**Stored data:**
········
(** The boot files, the inventory and the last state. *)
Definition finish_update (root operation_dir : path) (confirmed fresh_plan : PlannedUpdate)
    (exit : option Z) : M ExecutionOutcome :=
  let touches_boot := list_any touches_boot_package (changes (planned_solver fresh_plan)) in
  _ ← (if touches_boot then
         _ ← run_required Initramfs "dracut" ["--regenerate-all"; "--force"];
         _ ← run_required Grub "grub2-mkconfig" ["-o"; "/boot/grub2/grub.cfg"];
         mret ()
       else mret ());
  let reboot := solver_reboot_required (planned_solver fresh_plan)
    || (exit ==? Some 102%Z) || touches_boot in
  report ← attempt oracle Exec_Capture CaptureInventory;
  _ ← stage (save_inventory operation_dir "inventory-after.json" report);
  _ ← st_lift (map_err Exec_Inventory (verify_result (planned_plan confirmed) report));
  _ ← transition (if reboot then AwaitingReboot else Completed);
  _ ← persist root;
  mret {| outcome_reboot_required := reboot; package_manager_restart := false |}.

Definition execute_update (root : path) (confirmed : PlannedUpdate) : M ExecutionOutcome :=
  _ ← acquire_lock;
  operation_dir ← begin_update root confirmed;
  fresh_plan ← download_update confirmed;
  _ ← snapshot_update root;
  exit ← apply_update root;
  finish_update root operation_dir confirmed fresh_plan exit.

(* ------------------------------------------------------------------ *)
(** ** Staging an offline transaction *)

Definition revalidate_staged_solver (xml : string) (context : RepositoryContext)
    (manifest : ReleaseManifest) (confirmed : PlannedUpdate) (expected_hash : string) : M unit :=
  facts ← discover oracle (λ e, revalidation_error (Planner.Discovery e)) context;
  installed ← installed_packages_at oracle (λ e, revalidation_error (VendorMetadata e)) None;
  let facts := with_installed facts installed in
  solver ← st_lift (map_err (λ e, revalidation_error (Planner.SolverXml e))
    (parse_solver_xml xml_events (from_utf8_lossy xml) (manifest_aliases manifest) 0));
  solver ← enrich_solver_vendors_at oracle (λ e, revalidation_error (VendorMetadata e)) solver
    (raw context) None;
  st_lift (map_err revalidation_error
    (revalidate_release_plan facts solver manifest (planned_plan confirmed) expected_hash)).

Fixpoint stage_repositories (context : RepositoryContext) (keys_dir : path)
    (rs : list RepositoryTransition) : M unit :=
  match rs with
  | [] => mret ()
  | repository :: rs' =>
      let key_path := join keys_dir (repo_alias repository +:+ ".asc") in
      _ ← attempt oracle Exec_RepositoryKey (FetchRepositoryKey repository key_path);
      _ ← write_private (repos context) (repo_alias repository +:+ ".repo")
            (repository_file repository key_path);
      stage_repositories context keys_dir rs'
  end.

Definition SYSTEM_UPDATE : path := ["system-update"].

Definition stage_system_update (operation_dir : path) : M unit :=
  metadata ← on_disk (st_try (E':=ExecutionError) (symlink_metadata fault SYSTEM_UPDATE));
  match metadata with
  | Ok (Symlink _) =>
      target ← stage (read_link fault SYSTEM_UPDATE);
      if target !=? display operation_dir then st_throw SystemUpdateExists else mret ()
  | Ok _ => st_throw SystemUpdateExists
  | Err NotFound =>
      _ ← stage (symlink fault (display operation_dir) SYSTEM_UPDATE);
      _ ← stage (open_any fault []);
      stage (sync_all fault)
  | Err e => st_throw (Stage e)
  end.

(** The arguments of a staged transaction in one mode. *)
Definition staged_arguments (context : RepositoryContext) (manifest : ReleaseManifest)
    (confirmed : PlannedUpdate) (mode : TransactionMode) : M (list string) :=
  owned ← st_lift (map_err (λ e, Replan (Migration e))
    (transaction_arguments manifest (plan_installed_packages (planned_plan confirmed)) mode));
  mret ("--non-interactive" :: context_arguments context ++ ["--xmlout"; "--no-refresh"] ++ owned).

(** The signed manifest is fetched again and must be the confirmed one. *)
Definition check_staged (confirmed : PlannedUpdate) (manifest : ReleaseManifest)
  : M VerifiedManifest :=
  r ← st_get current;
  if (State.operation r !=? ManifestData.operation manifest)
     || (plan_target (planned_plan confirmed) !=? Some (man_target manifest))
     || (plan_manifest_sha256 (planned_plan confirmed) !=? State.manifest_sha256 r)
  then st_throw Exec_PlanChanged
  else
    _ ← st_lift (map_err revalidation_error
          (check_confirmed_release_plan manifest (planned_plan confirmed) (State.plan_sha256 r)));
    last ← attempt oracle Exec_RepositoryKey ReadLastManifestSequence;
    channel ← attempt oracle Exec_RepositoryKey ReadReleaseChannel;
    verified ← attempt oracle Exec_RepositoryKey (FetchVerifiedManifest (State.source r) last channel);
    if verified_manifest verified !=? manifest then st_throw Exec_PlanChanged
    else mret verified.

(** The files the offline step will read. *)
Definition write_staged_files (operation_dir : path) (context : RepositoryContext)
    (confirmed : PlannedUpdate) (manifest : ReleaseManifest) (verified : VerifiedManifest)
  : M unit :=
  _ ← capture_and_save operation_dir "inventory-before.json";
  _ ← write_private operation_dir "manifest.signed.json" (document verified);
  _ ← write_private operation_dir "manifest.signed.json.asc" (signature verified);
  let keys_dir := join operation_dir "keys" in
  _ ← stage (create_dir_all euid umask fault (repos context));
  _ ← stage (create_dir_all euid umask fault (packages_dir context));
  _ ← stage (create_dir_all euid umask fault keys_dir);
  _ ← stage_repositories context keys_dir (man_repositories manifest);
  text ← st_lift (map_err Stage (manifest_pretty manifest));
  _ ← write_private operation_dir "manifest.json" text;
  text ← st_lift (map_err Stage (plan_pretty (planned_plan confirmed)));
  write_private operation_dir "plan.json" text.

(** One run of the solver on the staged repositories, checked against the plan. *)
Definition staged_transaction (context : RepositoryContext) (manifest : ReleaseManifest)
    (confirmed : PlannedUpdate) (mode : TransactionMode) : M unit :=
  arguments ← staged_arguments context manifest confirmed mode;
  output ← run_required Exec_Download "zypper" arguments;
  r ← st_get current;
  _ ← revalidate_staged_solver (stdout output) context manifest confirmed (State.plan_sha256 r);
  stop_if_cancelled.

Definition stage_release_upgrade (root : path) (confirmed : PlannedUpdate)
    (manifest : ReleaseManifest) : M ExecutionOutcome :=
  _ ← acquire_lock;
  verified ← check_staged confirmed manifest;
  r ← st_get current;
  let operation_dir := join root (operation_id r) in
  let context := prepared_context operation_dir in
  _ ← write_staged_files operation_dir context confirmed manifest verified;
  _ ← transition Downloading;
  _ ← persist root;
  _ ← run_required Refresh "zypper"
        ("--non-interactive" :: context_arguments context ++ ["refresh"]);
  _ ← stop_if_cancelled;
  _ ← staged_transaction context manifest confirmed Mode_Plan;
  _ ← staged_transaction context manifest confirmed Mode_Download;
  listing ← perform oracle (ListPackages (packages_dir context));
  _ ← st_lift (map_err (λ _, Stage (OtherError 0))
        (verify_payloads digest manifest (plan_installed_packages (planned_plan confirmed))
           listing.1 listing.2));
  _ ← attempt oracle Exec_RepositoryKey (ValidateTime manifest);
  _ ← transition Snapshotting;
  _ ← persist root;
  _ ← take_snapshot root "Lyra release upgrade";
  _ ← stage_system_update operation_dir;
  _ ← transition ReadyToReboot;
  _ ← persist root;
  mret {| outcome_reboot_required := true; package_manager_restart := false |}.
End execution.

(* ------------------------------------------------------------------ *)
(** ** What is watched in the history *)

Definition files_of (o : occurrence) : gmap path node := match o with Did _ _ f => f end.

(** The online transaction itself. *)
Definition is_apply (o : occurrence) : bool :=
  match o with
  | Did (Run program arguments) _ _ => (program ==? "zypper") && (arguments ==? apply_arguments)
  | _ => false
  end.

(** Snapper created a snapshot and printed its number. *)
Definition snapshot_taken (description : string) (n : Z) (o : occurrence) : Prop :=
  match o with
  | Did e a _ =>
      match e in effect A return A → Prop with
      | Run program arguments => λ output,
          program = "snapper" ∧ arguments = snapper_arguments description
          ∧ success output = true
          ∧ parse_snapshot_number (from_utf8_lossy (stdout output)) = Ok n
      | _ => λ _, False
      end a
  end.

(** A step that makes no call of a kind [P] and moves the record by steps of the
    state machine only. *)
Record quiet (P : occurrence → bool) (w w' : execution) : Prop := {
  quiet_history : ∃ l, history w' = history w ++ l ∧ Forall (λ o, P o = false) l;
  quiet_steps : rtc State.step (current w) (current w');
}.

#[export] Instance quiet_reflexive P : Reflexive (quiet P).
Proof. intros w. split; [exists []; by rewrite app_nil_r|reflexivity]. Qed.
#[export] Instance quiet_transitive P : Transitive (quiet P).
Proof.
  intros w1 w2 w3 [(l1 & E1 & H1) S1] [(l2 & E2 & H2) S2]. split; [|by etransitivity].
  exists (l1 ++ l2). rewrite E2, E1, app_assoc. split; [done|]. by apply Forall_app.
Qed.

(** A step that does nothing but move the record. *)
Lemma quiet_move P w w' :
  history w' = history w → rtc State.step (current w) (current w') → quiet P w w'.
Proof. intros Hh Hr. split; [|done]. exists []. by rewrite app_nil_r. Qed.

Lemma quiet_grows P {E A} (m : ST execution E A) w x w' :
  st_rel (quiet P) m → m w = (x, w') → history w `prefix_of` history w'.
Proof. intros H Hm. specialize (H w) as [(l & Hl & _) _]. rewrite Hm in Hl. by exists l. Qed.

Section quiet_steps.
Context {HL : Libraries} {oracle : Oracle}.
Context (P : occurrence → bool).

Lemma perform_quiet {A E} (e : effect A) :
  (∀ a f, P (Did e a f) = false) → st_rel (quiet P) (perform (E:=E) oracle e).
Proof.
  intros H w. split; cbn; [|reflexivity]. eexists. split; [reflexivity|].
  constructor; [apply H|constructor].
Qed.

Lemma on_disk_quiet {A E} (m : ST world E A) : st_rel (quiet P) (on_disk m).
Proof.
  intros w. unfold on_disk. destruct (m (disk w)) as [r d]. split; cbn; [|reflexivity].
  exists []. by rewrite app_nil_r.
Qed.

Lemma attempt_quiet {A E E'} (f : E → E') (e : effect (result E A)) :
  (∀ a g, P (Did e a g) = false) → st_rel (quiet P) (attempt oracle f e).
Proof.
  intros H. apply st_rel_bind; [apply _|by apply perform_quiet|].
  intros r. apply st_rel_lift, _.
Qed.
End quiet_steps.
········
**YOUR TASK:** Identify every line above that includes the word "stdout", and show those lines.

**SOLUTION TO THE EXERCISE:**
  _ ← revalidate_staged_solver (stdout output) context manifest confirmed (State.plan_sha256 r);
          ∧ parse_snapshot_number (from_utf8_lossy (stdout output)) = Ok n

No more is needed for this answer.